Reflexivity opens the doors to new possibilities, theorizations, understandings, and meanings. By being reflexive, qualitative researchers can better understand themselves as individuals and as social scientists. Reflexivity is a tool for methodologically sound research that includes the researcher as part of the construction of meaning.
Creswell, J. W., & Poth, C. N. (2018). Qualitative inquiry & research design: Choosing among five approaches (4th ed.). SAGE.
Marshall, C., & Rossman, G. B. (2016). Designing qualitative research (6th ed.). SAGE.
McCaffrey, T., & Edwards, J. (2015). Meeting art with art: Arts-based methods enhance researcher reflexivity in research with mental health service users. Journal of Music Therapy, 52(4), 515–532. https://doi.org/10.1093/jmt/thv016
Merriam, S. B., & Tisdell, E. J. (2016). Qualitative research: A guide to design and implementation (4th ed.). Jossey-Bass.

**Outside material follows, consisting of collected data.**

(** ** The laws of the environment

    [wire e]: the bytes accepted by send() so far; [inbox e]: the bytes that
    the peer has sent and that recv() has not yet returned; [calls e]: the
    handlers called, with their message.  The calls return; recv() gives between
    one byte and all it is asked for of the bytes that are there (lwIP ends it at the
    end of a segment or at a PUSH flag, sockets.c lines 654-659); send() of a non-empty
    buffer either fails or accepts at least one byte of it. *)
Section laws.
Context {E : Type} (wire inbox : E -> mem) (calls : E -> list (nat * MessageData)).
Record env_same (e e' : E) : Prop := {
  same_wire : wire e' = wire e; same_inbox : inbox e' = inbox e; same_calls : calls e' = calls e }.
End laws.

Class EnvLaws (E : Type) `{!Env E} := {
  wire : E -> mem;
  inbox : E -> mem;
  calls : E -> list (nat * MessageData);
  law_tick e : wp env_tick (fun _ e' => env_same wire inbox calls e e') e;
  law_select w s t e : wp (env_select w s t) (fun _ e' => env_same wire inbox calls e e') e;
  law_readable s t e : inbox e <> [] ->
    wp (env_select false s t) (fun r e' => 0 < r.1 /\ r.2 = true /\ env_same wire inbox calls e e') e;
  law_recv s n e : 0 < n -> inbox e <> [] ->
    wp (env_recv s n) (fun r e' => exists k, 1 <= k <= n /\ k <= zlen (inbox e) /\
      r = (k, take (Z.to_nat k) (inbox e)) /\
      inbox e' = drop (Z.to_nat k) (inbox e) /\ wire e' = wire e /\ calls e' = calls e) e;
  law_send s d e : d <> [] ->
    wp (env_send s d) (fun r e' => (r < 0 /\ env_same wire inbox calls e e') \/
      (1 <= r <= zlen d /\ wire e' = wire e ++ take (Z.to_nat r) d /\
       inbox e' = inbox e /\ calls e' = calls e)) e;
  law_call f md e :
    wp (env_call f md) (fun _ e' => calls e' = calls e ++ [(f, md)] /\
      wire e' = wire e /\ inbox e' = inbox e) e;
}.

Notation same := (env_same wire inbox calls).

Section net.
Context {E : Type} `{!Env E} `{!EnvLaws E}.
Implicit Types (c : MQTTClient) (e : E).

Lemma same_refl e : same e e.
Proof. done. Qed.
Lemma same_trans e1 e2 e3 : same e1 e2 -> same e2 e3 -> same e1 e3.
Proof. intros [] []. split; congruence. Qed.

Lemma wp_on_env {A} (f : ST E A) (Q : A -> cstate -> Prop) c e :
  wp f (fun x e' => Q x (c, e')) e -> wp (on_env f) Q (c, e).
Proof. unfold wp, on_env. simpl. by destruct (f e) as [[x e']|]. Qed.

Lemma expired_wp t e : wp (expired t) (fun _ e' => same e e') e.
Proof. unfold expired. wp_steps. eapply wp_mono; [apply law_tick|]. intros. by wp_steps. Qed.
Lemma left_ms_wp t e : wp (left_ms t) (fun _ e' => same e e') e.
Proof. unfold left_ms. wp_steps. eapply wp_mono; [apply law_tick|]. intros. by wp_steps. Qed.
Lemma countdown_ms_wp n e : wp (countdown_ms n) (fun _ e' => same e e') e.
Proof. unfold countdown_ms. wp_steps. eapply wp_mono; [apply law_tick|]. intros. by wp_steps. Qed.
Lemma rearm_ping_wp c e :
  wp rearm_ping (fun _ w => exists t e', w = (set_ping_timer t c, e') /\ same e e') (c, e).
Proof.
  unfold rearm_ping. wp_steps. unfold wp at 1, c_get. simpl. apply wp_bind, wp_on_env.
  eapply wp_mono; [apply countdown_ms_wp|]. intros t e' H. by exists t, e'.
Qed.

(** ** Sending *)

Lemma write_wp n d t e :
  d <> [] ->
  wp (mqtt_esp_write n d t) (fun r e' => (r < 0 /\ same e e') \/
    (1 <= r <= zlen d /\ wire e' = wire e ++ take (Z.to_nat r) d /\
     inbox e' = inbox e /\ calls e' = calls e)) e.
Proof.
  intros Hd. unfold mqtt_esp_write. wp_steps. eapply wp_mono; [apply law_select|].
  intros [rc b] e1 [Hw Hi Hc]. destruct ((0 <? rc) && b).
  - eapply wp_mono; [by apply law_send|]. intros r e2 [[Hr [Hw' Hi' Hc']]|(Hr & Hw' & Hi' & Hc')].
    + left. split; [done|]. split; congruence.
    + right. rewrite Hw', Hi', Hc', Hw, Hi, Hc. done.
  - wp_steps. left. split; [lia|]. by split.
Qed.

Lemma take_drop_take (l : mem) a b :
  0 <= a -> 0 <= b -> a + b <= zlen l ->
  take (Z.to_nat a) l ++ take (Z.to_nat b) (drop (Z.to_nat a) l) = take (Z.to_nat (a + b)) l.
Proof.
  intros. rewrite Z2Nat.inj_add by done. by rewrite take_take_drop.
Qed.

Lemma sendPacket_loop_wp fuel sent len timer c e w0 :
  0 <= sent <= len -> len <= zlen (buf c) -> Z.of_nat fuel > len - sent ->
  wire e = w0 ++ take (Z.to_nat sent) (buf c) ->
  wp (sendPacket_loop fuel sent len timer) (fun sent' w => exists e', w = (c, e') /\
    sent <= sent' <= len /\ wire e' = w0 ++ take (Z.to_nat sent') (buf c) /\
    inbox e' = inbox e /\ calls e' = calls e) (c, e).
Proof.
  revert sent e. induction fuel as [|fuel IH]; intros sent e Hs Hl Hf Hw; [lia|].
  cbn [sendPacket_loop]. destruct (Z.ltb_spec sent len) as [Hlt|Hge]; simpl negb; cbv iota.
  2:{ wp_steps. exists e. repeat split; try done; lia. }
  wp_steps. apply wp_on_env. eapply wp_mono; [apply expired_wp|]. intros ex e1 [Hw1 Hi1 Hc1].
  destruct ex. { wp_steps. exists e1. rewrite Hw1. repeat split; try done; lia. }
  wp_steps. apply wp_on_env. eapply wp_mono; [apply left_ms_wp|]. intros left e2 [Hw2 Hi2 Hc2].
  wp_steps. unfold wp at 1, c_get. cbn [fst]. wp_steps.
  set (d := take (Z.to_nat (len - sent)) (drop (Z.to_nat sent) (buf c))).
  assert (Hzd : zlen (drop (Z.to_nat sent) (buf c)) = zlen (buf c) - sent).
  { unfold zlen in *. rewrite length_drop. lia. }
  assert (Hd : data_bytes (Some (drop (Z.to_nat sent) (buf c))) (len - sent) = Some d).
  { unfold data_bytes. rewrite (proj2 (Z.leb_le _ _)) by lia. done. }
  assert (Hld : zlen d = len - sent) by (apply zlen_take; lia).
  rewrite Hd. unfold wp at 1, st_opt. wp_steps. apply wp_on_env.
  eapply wp_mono; [apply write_wp; intros E0; rewrite E0 in Hld; change (zlen []) with 0 in Hld; lia|].
  intros r e3 [[Hr [Hw3 Hi3 Hc3]]|(Hr & Hw3 & Hi3 & Hc3)].
  - rewrite (proj2 (Z.ltb_lt r 0)) by lia. wp_steps. exists e3.
    rewrite Hw3, Hw2, Hw1, Hi3, Hi2, Hi1, Hc3, Hc2, Hc1. repeat split; try done; lia.
  - rewrite (proj2 (Z.ltb_ge r 0)) by lia.
    eapply wp_mono; [apply (IH (sent + r)); [lia|done|lia|]|].
    + rewrite Hw3, Hw2, Hw1, Hw, <- app_assoc. f_equal.
      unfold d. rewrite take_take. rewrite Nat.min_l by lia. apply take_drop_take; lia.
    + intros s' w (e' & -> & Hs' & Hw' & Hi' & Hc'). exists e'.
      repeat split; try lia; congruence.
Qed.

(** All bytes of the packet are sent, or a proper prefix of them. *)
Definition sent_post (c : MQTTClient) (e : E) (len rc : Z) (w : cstate (E:=E)) : Prop :=
  inbox w.2 = inbox e /\ calls w.2 = calls e /\
  ((rc = SUCCESS /\ wire w.2 = wire e ++ take (Z.to_nat len) (buf c) /\
    exists t, w.1 = set_ping_timer t c) \/
   (rc = FAILURE /\ w.1 = c /\
    exists k, 0 <= k < len /\ wire w.2 = wire e ++ take (Z.to_nat k) (buf c))).

Lemma sendPacket_wp fuel len timer c e :
  0 <= len <= zlen (buf c) -> Z.of_nat fuel > len ->
  wp (sendPacket fuel len timer) (sent_post c e len) (c, e).
Proof.
  intros Hl Hf. unfold sendPacket. wp_steps.
  eapply wp_mono; [apply (sendPacket_loop_wp fuel 0 len timer c e (wire e)); try lia|].
  { simpl. by rewrite app_nil_r. }
  intros s w (e' & -> & Hs & Hw & Hi & Hc).
  destruct (Z.eqb_spec s len) as [->|Hne].
  - wp_steps. eapply wp_mono; [apply rearm_ping_wp|].
    intros _ w (t & e2 & -> & [Hw2 Hi2 Hc2]). wp_steps. unfold sent_post. simpl.
    split; [congruence|]. split; [congruence|]. left. split; [done|]. split; [congruence|]. by exists t.
  - wp_steps. unfold sent_post. simpl. split; [done|]. split; [done|]. right.
    split; [done|]. split; [done|]. exists s. split; [lia|done].
Qed.

(** ** Receiving *)

Lemma read_wp n k t e :
  0 < k -> inbox e <> [] ->
  wp (mqtt_esp_read n k t) (fun r e' => exists s e1 j, same e e1 /\ env_recv s k e1 = Some (r, e') /\
    1 <= j <= k /\ j <= zlen (inbox e) /\ r = (j, take (Z.to_nat j) (inbox e)) /\
    inbox e' = drop (Z.to_nat j) (inbox e) /\ wire e' = wire e /\ calls e' = calls e) e.
Proof.
  intros Hk Hne. unfold mqtt_esp_read. wp_steps. eapply wp_mono; [by apply law_readable|].
  intros [rc b] e1 (Hrc & Hb & [Hw Hi Hc]). simpl in Hrc, Hb.
  rewrite Hb, (proj2 (Z.ltb_lt 0 rc)) by lia. simpl.
  destruct (wp_run _ _ _ (law_recv (my_socket n) k e1 Hk ltac:(by rewrite Hi)))
    as (r & e2 & E2 & j & Hj & Hjl & Hr & Hi2 & Hw2 & Hc2).
  eapply wp_of_run; [exact E2|]. exists (my_socket n), e1, j. rewrite Hi in *.
  split_and!; try done; try lia; congruence.
Qed.
Lemma read_one n t e :
  inbox e <> [] ->
  wp (mqtt_esp_read n 1 t) (fun r e' => r = (1, take 1 (inbox e)) /\
    inbox e' = drop 1 (inbox e) /\ wire e' = wire e /\ calls e' = calls e) e.
Proof.
  intros Hne. eapply wp_mono; [apply read_wp; [lia|done]|].
  intros r e' (s & e1 & j & _ & _ & Hj & _ & H). by replace j with 1 in H by lia.
Qed.

(** The next bytes to be received, [body], come in one piece: recv() gives all of them
    when it is asked for them. *)
Definition one_piece (body rest : mem) : Prop :=
  body <> [] -> forall s e, inbox e = body ++ rest ->
  wp (env_recv s (zlen body)) (fun r _ => r.1 = zlen body) e.
Lemma read_whole n body rest t e :
  body <> [] -> one_piece body rest -> inbox e = body ++ rest ->
  wp (mqtt_esp_read n (zlen body) t) (fun r e' => r = (zlen body, body) /\
    inbox e' = rest /\ wire e' = wire e /\ calls e' = calls e) e.
Proof.
  intros Hne Hone Hi. assert (0 < zlen body).
  { destruct body as [|b body]; [done|]. rewrite zlen_cons. pose proof (zlen_nonneg body). lia. }
  eapply wp_mono; [apply (read_wp n (zlen body) t e); [done|]|].
  { rewrite Hi. by destruct body. }
  intros r e' (s & e1 & j & [Hw Hi1 Hc] & Ee & Hj & _ & Hr & Hi2 & Hrest).
  assert (Hone1 : r.1 = zlen body).
  { pose proof (Hone Hne s e1 ltac:(congruence)) as Hwp. unfold wp in Hwp. by rewrite Ee in Hwp. }
  rewrite Hr in Hone1. simpl in Hone1. subst j. rewrite Hi in Hr, Hi2. unfold zlen in Hr, Hi2.
  rewrite Nat2Z.id, take_app_length in Hr. rewrite Nat2Z.id, drop_app_length in Hi2. done.
Qed.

Roulston, K. (2010). Reflective interviewing: A guide to theory & practice. SAGE.
Shelton, S. A., & Flint, M. A. (2019). The value of transcription in encouraging researcher reflexivity. SAGE Research Methods Case Studies. https://www.doi.org/10.4135/9781526477705
Smith, J. A., Flowers, P., & Larkin, M. (2009). Interpretive phenomenological analysis: Theory, method and research. SAGE.
Swaminathan, R., & Mulvihill, T. M. (2018). Teaching qualitative research: Strategies for engaging emerging scholars. Guilford Press.